> _WORK REQUEST_
Every line below that contains the word "pose" must be copied.
+++ TASK MATERIAL
(** [nn_bitset_one] sets exactly the bits of the set, given one word more
    than the set needs when [numbits] is a multiple of 32. *)
Lemma one_spec numbits bits :
  bits_ok numbits bits -> numbits < 32 * Z.of_nat (length bits) ->
  exists bits', nn_bitset_one numbits bits = Some bits' /\
    length bits' = length bits /\ forall j, 0 <= j < numbits -> bit_at bits' j = true.
Proof.
  intros Hok Hlt. pose proof (words_le numbits bits Hok) as Hw. destruct Hok as (Hn & Hf & Hl).
  unfold nn_bitset_one, memset_words. rewrite decide_True by done. simpl.
  set (b1 := replicate (bitset_words numbits) (2 ^ 32 - 1) ++ drop (bitset_words numbits) bits).
  assert (Hlen : length b1 = length bits)
    by (unfold b1; rewrite length_app, length_replicate, length_drop; lia).
  assert (Hk : (Z.to_nat (numbits / 32) < length b1)%nat).
  { assert (numbits / 32 < Z.of_nat (length bits)) by (apply Z.div_lt_upper_bound; lia).
    pose proof (Z.div_pos numbits 32). lia. }
  destruct (lookup_lt_is_Some_2 _ _ Hk) as [w Hwk]. rewrite Hwk. simpl.
  eexists. split; [done|]. split; [by rewrite length_insert|].
  intros j Hj. unfold bit_at. pose proof (idx_in_words numbits j Hn Hj) as Hjw.
  assert (Hb1 : b1 !! Z.to_nat (j / 32) = Some (2 ^ 32 - 1)).
  { unfold b1. rewrite lookup_app_l by (rewrite length_replicate; lia).
    by rewrite lookup_replicate_2 by lia. }
  pose proof (mask_range j) as Hr.
  assert (Ho : Z.testbit (2 ^ 32 - 1) (31 - j mod 32) = true).
  { change (2 ^ 32 - 1) with (Z.ones 32). apply Z.ones_spec_low. lia. }
  destruct (Nat.eq_dec (Z.to_nat (numbits / 32)) (Z.to_nat (j / 32))) as [He|Hne].
  - rewrite <- He in Hb1 |- *. rewrite list_lookup_insert_eq by lia.
    assert (w = (2 ^ 32 - 1)) as -> by congruence.
    rewrite Z.land_spec, Ho. simpl.
    pose proof (Z.mod_pos_bound numbits 32). rewrite not32_testbit; [| |lia].
    + rewrite ones_shift_testbit by lia.
      apply negb_true_iff, Z.ltb_ge.
      pose proof (Z.div_pos numbits 32). pose proof (Z.div_pos j 32).
      rewrite (Z.div_mod numbits 32), (Z.div_mod j 32) in Hj by lia.
      assert (numbits / 32 = j / 32) by lia. lia.
    + split; [apply Z.shiftr_nonneg; lia|]. rewrite Z.shiftr_div_pow2 by lia.
      apply Z.div_lt_upper_bound; [apply Z.pow_pos_nonneg; lia|].
      assert (0 < 2 ^ (numbits mod 32)) by (apply Z.pow_pos_nonneg; lia). nia.
  - rewrite list_lookup_insert_ne by done. by rewrite Hb1.
Qed.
++++++
> _ANSWER SECTION_
  intros Hok Hlt. pose proof (words_le numbits bits Hok) as Hw. destruct Hok as (Hn & Hf & Hl).
    pose proof (Z.div_pos numbits 32). lia. }
  intros j Hj. unfold bit_at. pose proof (idx_in_words numbits j Hn Hj) as Hjw.
  pose proof (mask_range j) as Hr.
    pose proof (Z.mod_pos_bound numbits 32). rewrite not32_testbit; [| |lia].
      pose proof (Z.div_pos numbits 32). pose proof (Z.div_pos j 32).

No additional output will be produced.